*TASK DIRECTIONS*
Could you copy every line of the data that contains "apply"?

[Stored items]
(** Note (every request is answered once).  The requests taken from the client are, as a
    multiset, those still in the scheduler and those that left it; until the session is
    ended, every one that left was answered. *)
Theorem requests_answered_once rs st :
  session_run rs st ->
  req_id <$> rs ≡ₚ (responses st).*1 ++ (work_id <$> outstanding st) /\
  (ended st = false -> Forall (fun r => r.2 = true) (responses st)).
Proof. intros [_ [Hr Ha _]]%session_run_inv. split; [done|]. intros He. by apply Ha. Qed.

(** Note (quiescence).  The in-flight count that maintenance waits on is zero exactly when
    the lane's worker holds no request, so an agent is replaced only while no request
    uses it. *)
Theorem quiescent_iff_worker_idle rs st l :
  session_run rs st -> is_quiescent (lane_queue l st) = true <-> lane_worker l st = None.
Proof.
  intros [_ [_ _ Hf]]%session_run_inv. unfold is_quiescent. rewrite (Hf l), Z.eqb_eq.
  by destruct (lane_worker l st).
Qed.

(** ** A concrete run *)

Definition demo_flush : ClientRequest := demo_request 1 "flush_queued" "a.rs".
Definition demo_open : ClientRequest := demo_request 2 "open" "a.rs".
Definition demo_st1 : session := submit demo_flush new_session.
Definition demo_st2 : session := enqueue (make_work demo_flush new_session) demo_st1.
Definition demo_st3 : session := worker_take LaneWrite demo_st2.

Lemma demo_run : session_run [demo_flush] demo_st3.
Proof.
  apply (run_step [demo_flush] demo_st2 None); [|by apply (step_take demo_st2 LaneWrite)].
  apply (run_step [demo_flush] demo_st1 None); [|by apply (step_enqueue demo_st1)].
  apply (run_step [] new_session (Some demo_flush)); [constructor | by apply step_submit].
Qed.

(** The save is running; opening the same file goes to the write lane, another file
    to the read lane. *)
Lemma demo_lanes :
  lane (make_work demo_open demo_st3) = LaneWrite /\
  lane (make_work (demo_request 3 "open" "b.rs") demo_st3) = LaneRead.
Proof. by vm_compute. Qed.

Lemma session_hazards_exact_witness : blocks_path (pending_remote demo_st3) (B"a.rs") = true.
Proof.
  destruct (session_hazards_exact _ _ demo_run) as (H & _ & _). rewrite H. by vm_compute.
Defined.

Lemma read_lane_has_no_pending_conflict_witness :
  Forall (fun w => write_hazard_registered w = true ->
            hazard_conflicts (hazard w) (interest_for_request (demo_request 3 "open" "b.rs")) = false)
    (outstanding demo_st3).
Proof.
  destruct (read_lane_has_no_pending_conflict _ _ (demo_request 3 "open" "b.rs") demo_run) as [[H _]|H].
  - by vm_compute.
  - by vm_compute in H.
  - exact H.
Defined.

Lemma requests_answered_once_witness : [1] ≡ₚ (responses demo_st3).*1 ++ (work_id <$> outstanding demo_st3).
Proof. exact (proj1 (requests_answered_once _ _ demo_run)). Defined.

Lemma quiescent_iff_worker_idle_witness : is_quiescent (lane_queue LaneWrite demo_st3) = true -> lane_worker LaneWrite demo_st3 = None.
Proof. exact (proj1 (quiescent_iff_worker_idle _ _ LaneWrite demo_run)). Defined.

*EXPECTED ANSWER*
Proof. intros [_ [Hr Ha _]]%session_run_inv. split; [done|]. intros He. by apply Ha. Qed.
  apply (run_step [demo_flush] demo_st2 None); [|by apply (step_take demo_st2 LaneWrite)].
  apply (run_step [demo_flush] demo_st1 None); [|by apply (step_enqueue demo_st1)].
  apply (run_step [] new_session (Some demo_flush)); [constructor | by apply step_submit].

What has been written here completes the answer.